El lince ibérico (Lynx pardina) es un animal discreto, nunca muy abundante y, por regla general, restringido a zonas apenas pobladas. Por dichas razones es muy difícil conocer con precisión tanto su distribución como los efectivos de sus poblaciones.
En 1987-1988 se llevó a cabo un importante esfuerzo para estimar ambos parámetros. A partir de un considerable trabajo de campo, orientado por datos procedentes de millares de encuestas o acumulados durante muchos años, Alejandro Rodríguez y Miguel Delibes llegaron a la conclusión de que existían linces en algo más de 11.000 kilómetros cuadrados de la península Ibérica, con una tendencia claramente regresiva, al menos desde la década de los sesenta. La población total mundial -fragmentada en nueve o diez subpoblaciones sin contacto entre si- se calculaba entonces en algo más de 1.000 ejemplares (muy similar, por cierto, a la de los famosos osos panda).
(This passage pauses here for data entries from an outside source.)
(** The Go types of the request message and of the pointer the service
    returns. *)
Variable In Out : Type.

(** What a handler does that can be seen from outside, in order. *)
Inductive event : Type :=
| EvReadAll                                (* the request body is read *)
| EvClose                                  (* the request body is closed *)
| EvWriteHeader (code : nat)               (* a status code is set *)
| EvWrite (data : string)                  (* bytes are written to the response *)
| EvLog (msg : string)                     (* a line goes to the log *)
| EvUnmarshal (content : string)           (* JSON decoding of the body *)
| EvCall (methName : string) (arg : In)    (* the service implementation is called *)
| EvEncode (res : Out).                    (* JSON encoding onto the response *)

(** What a handler meets at request time.  An error is the text its
    [Error()] method returns; [None] is [nil]. *)
Record world : Type := {
  zeroIn : In;
  readAll : string * option string;
  jsonUnmarshal : string -> In -> In * option string;
  service : string -> In -> Out * option string
}.

(** The local variables of a running handler, the deferred calls (the last
    deferred first) and the events so far. *)
Record frame : Type := {
  varIn : option In;
  varContent : string;
  varErr : option string;
  varRes : option Out;
  deferred : list event;
  trace : list event
}.

Inductive outcome : Type :=
| Next      (* go on with the following statement *)
| Returned  (* a return statement was run *)
| Panicked. (* a nil value was used *)

Definition emit (e : event) (fr : frame) : frame :=
  {| varIn := varIn fr; varContent := varContent fr; varErr := varErr fr;
     varRes := varRes fr; deferred := deferred fr;
     trace := (trace fr ++ [e])%list |}.

Fixpoint exec (w : world) (s : stmt) (fr : frame) : frame * outcome :=
  match s with
  | NewIn _ =>
      ({| varIn := Some (zeroIn w); varContent := varContent fr; varErr := varErr fr;
          varRes := varRes fr; deferred := deferred fr; trace := trace fr |}, Next)
  | ReadAllBody =>
      let fr := emit EvReadAll fr in
      ({| varIn := varIn fr; varContent := fst (readAll w); varErr := snd (readAll w);
          varRes := varRes fr; deferred := deferred fr; trace := trace fr |}, Next)
  | DeferCloseBody =>
      ({| varIn := varIn fr; varContent := varContent fr; varErr := varErr fr;
          varRes := varRes fr; deferred := EvClose :: deferred fr;
          trace := trace fr |}, Next)
  | IfErr stmts =>
      match varErr fr with
      | None => (fr, Next)
      | Some _ =>
          (fix block (l : list stmt) (fr : frame) : frame * outcome :=
             match l with
             | [] => (fr, Next)
             | s :: rest =>
                 match exec w s fr with
                 | (fr', Next) => block rest fr'
                 | stop => stop
                 end
             end) stmts fr
      end
  | WriteHeader code => (emit (EvWriteHeader code) fr, Next)
  | WriteErr =>
      match varErr fr with
      | Some e => (emit (EvWrite e) fr, Next)
      | None => (fr, Panicked)
      end
  | WriteRaw text => (emit (EvWrite text) fr, Next)
  | LogErr =>
      match varErr fr with
      | Some e => (emit (EvLog e) fr, Next)
      | None => (fr, Panicked)
      end
  | Return => (fr, Returned)
  | Unmarshal =>
      match varIn fr with
      | Some i =>
          let fr := emit (EvUnmarshal (varContent fr)) fr in
          let r := jsonUnmarshal w (varContent fr) i in
          ({| varIn := Some (fst r); varContent := varContent fr; varErr := snd r;
              varRes := varRes fr; deferred := deferred fr; trace := trace fr |}, Next)
      | None => (fr, Panicked)
      end
  | CallHandler methName =>
      match varIn fr with
      | Some i =>
          let fr := emit (EvCall methName i) fr in
          let r := service w methName i in
          ({| varIn := varIn fr; varContent := varContent fr; varErr := snd r;
              varRes := Some (fst r); deferred := deferred fr; trace := trace fr |}, Next)
      | None => (fr, Panicked)
      end
  | EncodeRes =>
      match varRes fr with
      | Some r => (emit (EvEncode r) fr, Next)
      | None => (fr, Panicked)
      end
  end.
(** C5 on the targets A (ready), B (offline) and C (ready), when the
    installation on C fails: A and C are attempted, the result is failure. *)
Lemma C5_witness :
  let os := Sim.os Witness.install_on_C_fails in
  let r := install_apk os (APKReforge os false) Witness.output (init []) in
  forallb well_formed_target Witness.three_targets = true
  /\ commands (trace r)
     = [adb_devices_cmd; install_cmd "A" Witness.output; install_cmd "C" Witness.output]
  /\ result r = Return false.
Proof.
  cbv zeta.
  assert (Hwf : forallb well_formed_target Witness.three_targets = true)
    by (vm_compute; reflexivity).
  split; [exact Hwf|].
  destruct (C5_install_on_every_eligible_target (Sim.os Witness.install_on_C_fails)
              (APKReforge (Sim.os Witness.install_on_C_fails) false)
              Witness.output (init []) Witness.three_targets 0 EmptyString Hwf eq_refl)
    as (attempts & Hs & Hc & _ & Hr & _).
  split.
  - unfold commands. rewrite Hs. cbn [map fst]. rewrite Hc. reflexivity.
  - vm_compute. reflexivity.
Defined.

(** C6 on the exception path: the device bridge cannot be launched, and the
    removal of the working directory fails as well. *)
Lemma C6_witness :
  let os := Sim.os Witness.broken_bridge in
  let r := process_apk os (APKReforge os false) Witness.input Witness.output true None
             (init (Sim.project "34")) in
  rmtrees (trace r)
  = [(Witness.dir, Some "[Errno 16] Device or resource busy")]
  /\ (result r = Return true \/ result r = Return false).
Proof.
  cbv zeta.
  assert (H1 : missing_in (Sim.os Witness.broken_bridge) (world (init (Sim.project "34"))) = [])
    by (vm_compute; reflexivity).
  assert (H2 : fst (tempfile_mkdtemp (Sim.os Witness.broken_bridge) "apkreforge_"
                      (world (init (Sim.project "34")))) = inl Witness.dir)
    by (vm_compute; reflexivity).
  destruct (C6_working_directory_removed_once (Sim.os Witness.broken_bridge)
              (APKReforge (Sim.os Witness.broken_bridge) false)
              Witness.input Witness.output true None (init (Sim.project "34"))
              Witness.dir H1 H2) as (Hres & _ & _).
  split; [vm_compute; reflexivity|exact Hres].
Defined.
Apoyándose en esta información, y tras aplicar a los datos un índice objetivo que tenía en cuenta el tamaño poblacional y el del area de distribución, entre otros factores, el Grupo de los Felinos de la Unión Mundial para la Naturaleza (UICN) ha catalogado al lince ibérico como el gato salvaje en mayor peligro de extinción del mundo, asignándole la máxima prioridad conservacionista.
Desde 1988, pese a ello, la situación ha empeorado notablemente. La enfermedad hemorrágica de los conejos ha arrasado las poblaciones de esta presa imprescindible para el lince. Estudios de campo que se están llevando a cabo en la actualidad en Castilla-La Mancha y en Extremadura sugieren que las poblaciones linceras, donde sobreviven, parecen ser muy inferiores a las estimadas hace apenas ocho años.
Si no hacemos algo efectivo, y no lo hacemos pronto, tal vez tengamos el dudoso privilegio de ser testigos de la extinción definitiva de un mamífero europeo. Y, además, en nuestra casa.